### The data:
::::

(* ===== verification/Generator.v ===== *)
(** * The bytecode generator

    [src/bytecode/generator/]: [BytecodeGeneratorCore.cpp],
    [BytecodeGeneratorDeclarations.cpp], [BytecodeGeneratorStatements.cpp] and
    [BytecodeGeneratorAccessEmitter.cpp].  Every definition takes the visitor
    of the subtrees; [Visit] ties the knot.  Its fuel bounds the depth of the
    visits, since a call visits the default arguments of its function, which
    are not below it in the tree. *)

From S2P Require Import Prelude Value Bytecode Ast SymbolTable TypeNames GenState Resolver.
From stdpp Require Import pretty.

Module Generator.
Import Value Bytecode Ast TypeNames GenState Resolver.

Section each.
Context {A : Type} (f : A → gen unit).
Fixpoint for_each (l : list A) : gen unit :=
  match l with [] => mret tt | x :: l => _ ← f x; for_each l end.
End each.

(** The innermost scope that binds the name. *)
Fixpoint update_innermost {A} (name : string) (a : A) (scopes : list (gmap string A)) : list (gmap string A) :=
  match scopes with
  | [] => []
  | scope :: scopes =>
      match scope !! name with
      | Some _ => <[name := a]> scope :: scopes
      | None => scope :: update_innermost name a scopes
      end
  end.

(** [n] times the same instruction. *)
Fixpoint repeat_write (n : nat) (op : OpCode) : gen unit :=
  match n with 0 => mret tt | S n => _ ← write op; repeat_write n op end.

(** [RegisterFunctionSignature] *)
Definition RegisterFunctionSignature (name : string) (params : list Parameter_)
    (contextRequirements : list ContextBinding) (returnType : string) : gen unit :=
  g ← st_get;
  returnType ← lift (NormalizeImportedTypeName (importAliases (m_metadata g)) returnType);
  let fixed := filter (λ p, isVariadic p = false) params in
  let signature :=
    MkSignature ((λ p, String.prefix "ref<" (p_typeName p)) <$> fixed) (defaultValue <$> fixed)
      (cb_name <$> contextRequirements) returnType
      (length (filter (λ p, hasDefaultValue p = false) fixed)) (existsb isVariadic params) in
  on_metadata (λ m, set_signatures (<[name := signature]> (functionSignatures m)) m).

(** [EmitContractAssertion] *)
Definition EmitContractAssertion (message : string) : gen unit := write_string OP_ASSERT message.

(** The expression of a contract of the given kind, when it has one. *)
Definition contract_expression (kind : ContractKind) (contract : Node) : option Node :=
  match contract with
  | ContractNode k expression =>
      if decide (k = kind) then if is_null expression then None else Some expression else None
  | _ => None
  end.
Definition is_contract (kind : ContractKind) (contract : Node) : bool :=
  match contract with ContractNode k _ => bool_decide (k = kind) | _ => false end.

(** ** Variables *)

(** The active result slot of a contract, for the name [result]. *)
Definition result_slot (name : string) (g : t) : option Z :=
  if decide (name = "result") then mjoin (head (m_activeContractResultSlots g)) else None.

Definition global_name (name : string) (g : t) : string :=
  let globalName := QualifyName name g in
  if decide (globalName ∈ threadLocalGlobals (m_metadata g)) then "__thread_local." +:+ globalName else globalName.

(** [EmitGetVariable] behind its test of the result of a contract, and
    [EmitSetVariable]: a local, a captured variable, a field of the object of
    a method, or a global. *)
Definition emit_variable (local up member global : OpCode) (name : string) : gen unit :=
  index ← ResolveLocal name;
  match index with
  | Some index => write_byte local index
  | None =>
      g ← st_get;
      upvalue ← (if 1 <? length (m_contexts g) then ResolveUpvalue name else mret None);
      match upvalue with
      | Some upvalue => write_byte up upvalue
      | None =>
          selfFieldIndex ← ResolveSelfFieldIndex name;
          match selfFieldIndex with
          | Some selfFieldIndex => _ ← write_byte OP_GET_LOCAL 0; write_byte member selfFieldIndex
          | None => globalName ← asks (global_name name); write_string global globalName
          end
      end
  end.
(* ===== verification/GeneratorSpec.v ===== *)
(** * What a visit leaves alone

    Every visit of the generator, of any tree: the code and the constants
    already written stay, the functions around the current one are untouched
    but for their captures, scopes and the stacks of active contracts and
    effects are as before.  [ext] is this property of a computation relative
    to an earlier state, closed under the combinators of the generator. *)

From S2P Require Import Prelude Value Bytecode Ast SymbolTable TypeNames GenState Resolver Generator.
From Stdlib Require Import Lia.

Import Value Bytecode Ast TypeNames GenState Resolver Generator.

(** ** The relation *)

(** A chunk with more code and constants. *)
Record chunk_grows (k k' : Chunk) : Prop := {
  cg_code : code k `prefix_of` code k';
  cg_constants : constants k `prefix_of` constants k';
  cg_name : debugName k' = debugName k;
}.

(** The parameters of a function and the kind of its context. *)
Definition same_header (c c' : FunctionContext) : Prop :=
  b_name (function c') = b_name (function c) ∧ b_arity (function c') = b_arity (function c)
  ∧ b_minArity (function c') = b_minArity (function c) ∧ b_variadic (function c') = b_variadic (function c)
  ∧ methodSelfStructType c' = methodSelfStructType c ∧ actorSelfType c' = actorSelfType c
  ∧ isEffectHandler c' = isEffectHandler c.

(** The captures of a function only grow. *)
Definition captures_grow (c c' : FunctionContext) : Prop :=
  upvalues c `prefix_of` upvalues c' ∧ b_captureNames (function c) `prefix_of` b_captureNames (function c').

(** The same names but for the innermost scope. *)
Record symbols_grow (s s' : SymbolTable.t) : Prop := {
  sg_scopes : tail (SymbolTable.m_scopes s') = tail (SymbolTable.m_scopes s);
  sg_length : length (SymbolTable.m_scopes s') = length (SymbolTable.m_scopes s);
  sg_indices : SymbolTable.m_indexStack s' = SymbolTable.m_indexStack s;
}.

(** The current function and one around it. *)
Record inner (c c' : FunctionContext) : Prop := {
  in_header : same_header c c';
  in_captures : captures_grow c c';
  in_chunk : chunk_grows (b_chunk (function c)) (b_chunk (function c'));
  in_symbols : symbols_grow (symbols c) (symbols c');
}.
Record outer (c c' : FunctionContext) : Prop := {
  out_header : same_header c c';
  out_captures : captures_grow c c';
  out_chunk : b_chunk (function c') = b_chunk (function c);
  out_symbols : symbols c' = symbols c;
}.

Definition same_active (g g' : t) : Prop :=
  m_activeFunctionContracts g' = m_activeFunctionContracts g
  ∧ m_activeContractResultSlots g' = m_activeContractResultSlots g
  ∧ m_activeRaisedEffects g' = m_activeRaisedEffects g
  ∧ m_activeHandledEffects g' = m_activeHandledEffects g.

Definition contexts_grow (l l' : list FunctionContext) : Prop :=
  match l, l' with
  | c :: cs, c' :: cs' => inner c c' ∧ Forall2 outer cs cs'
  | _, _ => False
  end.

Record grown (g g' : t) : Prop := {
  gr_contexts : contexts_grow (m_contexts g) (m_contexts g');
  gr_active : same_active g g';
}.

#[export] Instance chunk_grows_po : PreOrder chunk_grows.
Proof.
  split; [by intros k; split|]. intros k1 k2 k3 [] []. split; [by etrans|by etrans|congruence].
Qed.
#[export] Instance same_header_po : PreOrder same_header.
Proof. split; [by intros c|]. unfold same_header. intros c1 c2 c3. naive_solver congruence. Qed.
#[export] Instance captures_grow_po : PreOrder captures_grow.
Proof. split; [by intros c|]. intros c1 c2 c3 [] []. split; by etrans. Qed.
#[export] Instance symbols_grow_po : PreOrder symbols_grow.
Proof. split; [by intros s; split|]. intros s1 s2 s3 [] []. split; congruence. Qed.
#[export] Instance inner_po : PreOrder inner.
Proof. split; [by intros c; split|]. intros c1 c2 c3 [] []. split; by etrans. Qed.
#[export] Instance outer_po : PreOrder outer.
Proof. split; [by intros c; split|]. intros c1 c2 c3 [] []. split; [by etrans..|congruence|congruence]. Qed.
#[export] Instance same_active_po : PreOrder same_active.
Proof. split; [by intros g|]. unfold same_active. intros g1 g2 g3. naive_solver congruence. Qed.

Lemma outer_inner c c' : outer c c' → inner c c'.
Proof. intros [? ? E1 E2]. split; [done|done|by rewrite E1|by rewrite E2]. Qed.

::::

### Directions:
The answer should hold only the lines from the start of the records above through the line containing "(cb_name <$> contextRequirements)", each set down exactly.

### Response:
(* ===== verification/Generator.v ===== *)
(** * The bytecode generator

    [src/bytecode/generator/]: [BytecodeGeneratorCore.cpp],
    [BytecodeGeneratorDeclarations.cpp], [BytecodeGeneratorStatements.cpp] and
    [BytecodeGeneratorAccessEmitter.cpp].  Every definition takes the visitor
    of the subtrees; [Visit] ties the knot.  Its fuel bounds the depth of the
    visits, since a call visits the default arguments of its function, which
    are not below it in the tree. *)

From S2P Require Import Prelude Value Bytecode Ast SymbolTable TypeNames GenState Resolver.
From stdpp Require Import pretty.

Module Generator.
Import Value Bytecode Ast TypeNames GenState Resolver.

Section each.
Context {A : Type} (f : A → gen unit).
Fixpoint for_each (l : list A) : gen unit :=
  match l with [] => mret tt | x :: l => _ ← f x; for_each l end.
End each.

(** The innermost scope that binds the name. *)
Fixpoint update_innermost {A} (name : string) (a : A) (scopes : list (gmap string A)) : list (gmap string A) :=
  match scopes with
  | [] => []
  | scope :: scopes =>
      match scope !! name with
      | Some _ => <[name := a]> scope :: scopes
      | None => scope :: update_innermost name a scopes
      end
  end.

(** [n] times the same instruction. *)
Fixpoint repeat_write (n : nat) (op : OpCode) : gen unit :=
  match n with 0 => mret tt | S n => _ ← write op; repeat_write n op end.

(** [RegisterFunctionSignature] *)
Definition RegisterFunctionSignature (name : string) (params : list Parameter_)
    (contextRequirements : list ContextBinding) (returnType : string) : gen unit :=
  g ← st_get;
  returnType ← lift (NormalizeImportedTypeName (importAliases (m_metadata g)) returnType);
  let fixed := filter (λ p, isVariadic p = false) params in
  let signature :=
    MkSignature ((λ p, String.prefix "ref<" (p_typeName p)) <$> fixed) (defaultValue <$> fixed)
      (cb_name <$> contextRequirements) returnType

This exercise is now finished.